Ms O'Mahoney said Mr Yore and Mr Pragnall were British police officials based in Pristina and working as part of the OSCE-sponsored International Cadre of Police Instructors. "These are not men who are armed while they are in Kosovo," she added.

The two Canadians, Mr Going and his nephew, Mr Hall, were working for the Kosovo-based Meridian Resources construction company.

The independent Montena-fax News Agency based in the Montenegrin capital, Podgorica, said that the four had been arrested on Tuesday on Mount Cakor, near Montenegro's border with Kosovo.

A Yugoslav army spokesman, Col Slobodan Stojanovic, said they were "not tourists but terrorists". A Yugoslav army statement said they were armed with military equipment and explosives and were involved in training special units of the Montenegrin police.

Montenegro's 15,000-strong Spezijalni, or special police, provides the backbone to the prowestern government of Mr Milo Djukanovic, who is facing off the Belgrade government of President Slobodan Milosevic after announcing an effective boycott of Yugoslav parliamentary elections due to be held on September 24th.

Fears in Montenegro are that Mr Milosevic will stage a coup to oust Mr Djukanovic, preventing the second-last republic in the Yugoslav Federation from seceding.

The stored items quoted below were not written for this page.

Lemma count_page_spec messages : forall st : State W,
  exists st',
    for_each count_message messages st = (Returned tt, st') /\
    world st' = world st /\ trace st' = trace st /\
    vars st' offset_id = vars st offset_id /\
    vars st' photo_count =
      vars st photo_count + tally is_photo_message messages /\
    vars st' video_count =
      vars st video_count + tally is_video_message messages.
Proof.
  induction messages as [| m ms IH]; intros st; cbn [for_each].
  - exists st. unfold ret, tally. cbn. repeat split; lia.
  - destruct (count_message_spec m st) as (st1 & E1 & Hw & Ht & Ho & Hp & Hv).
    destruct (IH st1) as (st2 & E2 & Hw2 & Ht2 & Ho2 & Hp2 & Hv2).
    exists st2. unfold bind. rewrite E1, E2. rewrite !tally_cons.
    repeat split; try congruence; lia.
Qed.

Lemma first_pass_drains group pages : forall offset w w',
  paged env (group_id group) offset w pages w' ->
  forall fuel (st : State W),
    (length pages < fuel)%nat ->
    vars st offset_id = offset -> world st = w ->
    exists st',
      first_pass env fuel group st = (Returned tt, st') /\
      counted pages w' st st'.
Proof.
  induction 1 as [offset w w' Hget | offset w page w' pages w'' Hget Hne _ IH];
    intros fuel st Hfuel Hoff Hw; subst offset w;
    (destruct fuel as [| fuel]; [cbn in Hfuel; lia |]);
    cbn [first_pass]; unfold bind at 1, read; cbn [vars];
    unfold bind at 1, call; rewrite Hget.
  - eexists. split; [reflexivity |]. unfold counted, tally. cbn.
    repeat split; lia.
  - destruct page as [| m page]; [congruence |].
    set (st1 := {| world := w'; trace := trace st; vars := vars st |}).
    destruct (count_page_spec (m :: page) st1)
      as (st2 & E2 & Hw2 & Ht2 & Ho2 & Hp2 & Hv2).
    unfold bind at 1. fold st1. rewrite E2.
    unfold bind at 1, assign.
    match goal with |- context [first_pass env fuel group ?s] =>
      destruct (IH fuel s) as (st' & E' & Hw' & Ht' & Hp' & Hv')
    end; [cbn in Hfuel |- *; lia | reflexivity | exact Hw2 |].
    exists st'. split; [exact E' |].
    cbn [world trace vars] in *. unfold counted.
    cbn [concat]. rewrite !tally_app.
    rewrite fn_lookup_insert_ne in Hp', Hv' by discriminate.
    subst st1. cbn [world trace vars] in *.
    repeat split; try congruence; lia.
Qed.

Lemma first_pass_returned group : forall fuel (st st' : State W),
  first_pass env fuel group st = (Returned tt, st') ->
  exists pages,
    (length pages < fuel)%nat /\
    paged env (group_id group) (vars st offset_id) (world st) pages (world st') /\
    counted pages (world st') st st'.
Proof.
  induction fuel as [| fuel IH]; intros st st' Hrun; cbn [first_pass] in Hrun.
  - discriminate.
  - unfold bind at 1, read in Hrun; cbn [vars] in Hrun.
    unfold bind at 1, call in Hrun.
    destruct (get_messages env (group_id group) (vars st offset_id) limit
                (world st)) as [[page | e] w'] eqn:Hget; [| discriminate].
    destruct page as [| m page].
    + injection Hrun as <-. exists []. cbn [world].
      split; [cbn; lia |]. split; [apply paged_end, Hget |].
      unfold counted, tally. cbn. repeat split; lia.
    + set (st1 := {| world := w'; trace := trace st; vars := vars st |}) in *.
      destruct (count_page_spec (m :: page) st1)
        as (st2 & E2 & Hw2 & Ht2 & Ho2 & Hp2 & Hv2).
      unfold bind at 1 in Hrun. rewrite E2 in Hrun.
      unfold bind at 1, assign in Hrun.
      apply IH in Hrun as (pages & Hlen & Hpaged & Hw' & Ht' & Hp' & Hv').
      cbn [world trace vars] in *.
      rewrite fn_lookup_insert in Hpaged.
      rewrite fn_lookup_insert_ne in Hp', Hv' by discriminate.
      exists ((m :: page) :: pages). split; [cbn; lia |]. split.
      * eapply paged_more; [exact Hget | discriminate |].
        rewrite Hw2 in Hpaged. exact Hpaged.
      * unfold counted. cbn [concat]. rewrite !tally_app.
        subst st1. cbn [world trace vars] in *.
        repeat split; try congruence; lia.
Qed.
End Count.

(** ** The counters of [harvest_and_post_media] and the quotas (claim C8) *)


Lemma within_quota_offset f0 f v :
  within_quota f0 f -> within_quota f0 (<[offset_id := v]> f).
Proof.
  intros (Hframe & Hp & Hv). repeat split.
  - intros x ? ? ?. rewrite fn_lookup_insert_ne by congruence. auto.
  - rewrite fn_lookup_insert_ne by discriminate. exact Hp.
  - rewrite fn_lookup_insert_ne by discriminate. exact Hv.
Qed.

Lemma within_quota_photo f0 f :
  within_quota f0 f ->
  f downloaded_photos < f download_photos ->
  within_quota f0 (<[downloaded_photos := f downloaded_photos + 1]> f).
Proof.
  intros (Hframe & Hp & Hv) Hlt.
  rewrite (Hframe download_photos) in Hlt by discriminate.
  repeat split.
  - intros x ? ? ?. rewrite fn_lookup_insert_ne by congruence. auto.
  - rewrite fn_lookup_insert. lia.
  - rewrite fn_lookup_insert_ne by discriminate. exact Hv.
Qed.

Lemma within_quota_video f0 f :
  within_quota f0 f ->
  f downloaded_videos < f download_videos ->
  within_quota f0 (<[downloaded_videos := f downloaded_videos + 1]> f).
Proof.
  intros (Hframe & Hp & Hv) Hlt.
  rewrite (Hframe download_videos) in Hlt by discriminate.
  repeat split.
  - intros x ? ? ?. rewrite fn_lookup_insert_ne by congruence. auto.
  - rewrite fn_lookup_insert_ne by discriminate. exact Hp.
  - rewrite fn_lookup_insert. lia.
Qed.

Lemma within_quota_reset f :
  within_quota f
    (<[offset_id := 0]>
       (<[downloaded_videos := 0]> (<[downloaded_photos := 0]> f))).
Proof.
  repeat split.
  - intros x ? ? ?. rewrite !fn_lookup_insert_ne by congruence. reflexivity.
  - rewrite fn_lookup_insert_ne, fn_lookup_insert_ne, fn_lookup_insert
      by discriminate. lia.
  - rewrite fn_lookup_insert_ne, fn_lookup_insert by discriminate. lia.
Qed.

(** The guard [downloaded < wanted] that let the step through. *)
Ltac use_guard :=
  match goal with
  | G : _ && (_ <? _)%Z = true |- _ =>
      apply andb_prop in G as [_ G]; apply Z.ltb_lt in G; exact G
  end.

Section Bounds.
Context {W : Type} (env : Env W).

Lemma bot3_fetch_message_within_quota f0 dir target message :
  preserves (fun st : State W => within_quota f0 (vars st))
    (Bot3.fetch_message env dir target message).
Proof.
  intros st H.
  unfold Bot3.fetch_message, Bot3.download, Bot3.path_exists,
    Bot3.post_media_to_group.
  unfold_monad. repeat split_next; try exact H.
  all: first [ apply within_quota_photo | apply within_quota_video ];
    [exact H | use_guard].
Qed.

Lemma bot3_fetch_pages_within_quota f0 group target fuel :
  preserves (fun st : State W => within_quota f0 (vars st))
    (Bot3.fetch_pages env fuel group target).
Proof.
  induction fuel as [| fuel IH]; cbn [Bot3.fetch_pages].
  - apply preserves_out_of_fuel.
  - apply preserves_bind; [apply preserves_read | intros offset].
    apply preserves_bind;
      [apply (preserves_call (within_quota f0)) | intros [| m ms]].
    + apply preserves_ret.
    + apply preserves_bind;
        [apply preserves_for_each; intros x;
         apply bot3_fetch_message_within_quota | intros _].
      apply preserves_bind; [| intros _; exact IH].
      apply (preserves_assign (within_quota f0)).
      intros f. apply within_quota_offset.
Qed.

Lemma bot4_fetch_pages_within_quota f0 group target fuel :
  preserves (fun st : State W => within_quota f0 (vars st))
    (Bot4.fetch_pages env fuel group target).
Proof.
  induction fuel as [| fuel IH]; cbn [Bot4.fetch_pages].
  - apply preserves_out_of_fuel.
  - apply preserves_bind; [apply preserves_read | intros offset].
    apply preserves_bind;
      [apply (preserves_call (within_quota f0)) | intros [| m ms]].
    + apply preserves_ret.
    + do 4 (apply preserves_bind; [apply preserves_read | intros ?]).
      apply preserves_bind;
        [apply (preserves_with_frame (within_quota f0)) | intros _].
      apply preserves_bind; [| intros _; exact IH].
      apply (preserves_assign (within_quota f0)).
      intros f. apply within_quota_offset.
Qed.

Lemma bot3_second_pass_within_quota fuel group target (st : State W) :
  within_quota (vars st)
    (vars (snd (Bot3.second_pass env fuel group target st))).
Proof.
  unfold Bot3.second_pass. unfold_monad.
  apply (bot3_fetch_pages_within_quota (vars st)). cbn [vars].
  apply within_quota_reset.
Qed.

Lemma bot4_second_pass_within_quota fuel group target (st : State W) :
  within_quota (vars st)
    (vars (snd (Bot4.second_pass env fuel group target st))).
Proof.
  unfold Bot4.second_pass. unfold_monad.
  apply (bot4_fetch_pages_within_quota (vars st)). cbn [vars].
  apply within_quota_reset.
Qed.

(** What [ask_quota] leaves when the operator answers both prompts with
    integers. *)
Lemma ask_quota_answered group (st : State W) rp rv w1 w2 :
  input_int env (photos_prompt group) (world st) = (Returns rp, w1) ->
  input_int env (videos_prompt group) w1 = (Returns rv, w2) ->
  exists st1,
    ask_quota env group st = (Returned tt, st1) /\
    vars st1 requested_photos = rp /\
    vars st1 requested_videos = rv /\
    vars st1 photo_count = vars st photo_count /\
    vars st1 video_count = vars st video_count /\
    vars st1 download_photos = Z.min rp (vars st photo_count) /\
    vars st1 download_videos = Z.min rv (vars st video_count).
Proof.
  intros H1 H2. unfold ask_quota. unfold_monad.
  rewrite H1. cbn [world]. rewrite H2.
  eexists. split; [reflexivity |]. lookup. repeat split.
Qed.

(** The tallies of the counting pass are sums of page tallies from zero. *)
Lemma count_media_returned fuel group (st st' : State W) :
  count_media env fuel group st = (Returned tt, st') ->
  exists pages w,
    paged env (group_id group) 0 w pages (world st') /\
    vars st' photo_count = tally is_photo_message (concat pages) /\
    vars st' video_count = tally is_video_message (concat pages).
Proof.
  unfold count_media. unfold bind at 1, call.
  destruct (os_makedirs env (group_dir group) (world st)) as [[[] | e] w];
    [| discriminate].
  unfold bind at 1, logging, emit. unfold bind at 1, assign.
  unfold bind at 1. unfold bind at 1. unfold bind at 1.
  cbn [world trace vars].
  match goal with |- context [first_pass env fuel group ?s] =>
    destruct (first_pass env fuel group s) as [[[] | e |] st1] eqn:Hrun
  end; try discriminate.
  apply first_pass_returned in Hrun as (pages & _ & Hpaged & _ & _ & Hp & Hv).
  unfold_monad. intros [= <-]. lookup. lookup_in Hpaged. lookup_in Hp.
  lookup_in Hv.
  exists pages, w. repeat split; [exact Hpaged | lia | lia].
Qed.
End Bounds.

(** ** The loop over the selected groups *)

Section Groups.
Context {W : Type}.

Lemma for_each_app {A} (body : A -> M W unit) xs ys (st : State W) :
  for_each body (xs ++ ys) st = (for_each body xs ;; for_each body ys) st.
Proof.
  revert st. induction xs as [| x xs IH]; intros st; cbn [for_each app].
  - reflexivity.
  - unfold bind. destruct (body x st) as [[[] | e |] st1]; try reflexivity.
    rewrite IH. reflexivity.
Qed.

(** A loop whose body is wrapped in a handler that only logs never raises. *)
Lemma guarded_loop_never_raises {A} (body : A -> M W unit)
    (line : A -> Exn -> LogLine) xs : forall (st : State W) e,
  fst (for_each
         (fun x => try_except (body x) (fun e => logging ERROR (line x e)))
         xs st) <> Raised e.
Proof.
  induction xs as [| x xs IH]; intros st e; cbn [for_each].
  - discriminate.
  - unfold bind, try_except.
    destruct (body x st) as [[[] | e' |] st1]; cbn; try discriminate; apply IH.
Qed.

Officers from the special police have claimed in media reports this week that they have been trained by units of Britain's 22 Special Air Services regiment.

Officials from NATO and the UN mission in Kosovo (UNMIK) dismissed as "laughable" the idea that any of the arrested men could have been involved in programmes to train Montenegrin police units.

British special forces have been involved in missions in the former Yugoslavia.